PROBLEM REQUIREMENTS: Would you please output only the lines from the one containing "rewrite take_drop. split;" through the end of the entries below, exactly as written?

------------------------------------------------

(** C23. When the planner finds a plan.  With fees and sums that fit 64 bits,
    [plan_spend] succeeds exactly when some number of the largest coins pays
    the amount and the fee of spending that many coins without change; the
    greedy loop misses no affordable spend of this shape. *)
Theorem plan_spend_complete utxos amount rate :
  coins_ok e_value utxos -> sum_of e_value utxos < u64_max -> 0 <= amount -> 0 <= rate ->
  fees_fit rate (length utxos) -> rate * estimated_vbytes 1 1 + amount <= u64_max ->
  is_ok (plan_spend utxos amount rate) = true <->
  exists k, (1 <= k <= length utxos)%nat /\
    amount + rate * estimated_vbytes (Z.of_nat k) 1
    <= sum_of e_value (take k (sort_desc e_value utxos)).
Proof.
  intros Hc Hs Ha Hr Hf Hcheap.
  assert (Hlen : length (sort_desc e_value utxos) = length utxos)
    by (apply Permutation_length, sort_desc_perm).
  split.
  - destruct (plan_spend utxos amount rate) as [p|e|] eqn:E; [|discriminate..]. intros _.
    destruct (plan_spend_ok _ _ _ _ Ha Hr Hc Hs E) as (pre & u & post & El & _ & Hsel & Hout).
    exists (length (pre ++ [u])). rewrite El in *. rewrite !length_app in *. cbn [length] in *.
    split; [lia|].
    replace (pre ++ u :: post) with ((pre ++ [u]) ++ post) by (rewrite <- app_assoc; reflexivity).
    rewrite take_app_length' by (rewrite length_app; reflexivity).
    assert (rate * estimated_vbytes (Z.of_nat (length pre + 1)) 1
            <= rate * estimated_vbytes (Z.of_nat (length pre + 1)) 2).
    { apply Z.mul_le_mono_nonneg_l; [lia|]. unfold estimated_vbytes, P2WPKH_OUTPUT_VBYTES. lia. }
    unfold DUST_THRESHOLD_SATS in Hout. destruct Hout as [(E1 & E2 & E3) | (E1 & E2 & E3 & E4)]; lia.
  - intros (k & Hk & Hcov). unfold plan_spend.
    change 1 with (Z.of_nat 1) at 1.
    rewrite (fee_for_fits rate 1 1); [|exact Hr | eapply fees_fit_le; [exact Hr| |exact Hf]; lia | lia].
    cbn [mbind res_bind].
    rewrite (proj2 (checked_add_some u64_max _ amount _)) by (split; [reflexivity | exact Hcheap]).
    cbn [ok_or mbind res_bind]. apply plan_loop_total; auto.
    + rewrite sort_desc_perm. exact Hc.
    + lia.
    + rewrite (sum_of_perm _ _ _ (sort_desc_perm e_value utxos)). lia.
    + cbn [app]. rewrite Hlen. exact Hf.
    + exists (take k (sort_desc e_value utxos)), (drop k (sort_desc e_value utxos)).
      rewrite take_drop. split; [reflexivity|]. cbn [app].
      assert (Hlk : length (take k (sort_desc e_value utxos)) = k) by (rewrite length_take; lia).
      split; [intros E0; rewrite E0 in Hlk; simpl in Hlk; lia | rewrite Hlk; lia].
Qed.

------------------------------------------------

EXERCISE RESULT:
      rewrite take_drop. split; [reflexivity|]. cbn [app].
      assert (Hlk : length (take k (sort_desc e_value utxos)) = k) by (rewrite length_take; lia).
      split; [intros E0; rewrite E0 in Hlk; simpl in Hlk; lia | rewrite Hlk; lia].
Qed.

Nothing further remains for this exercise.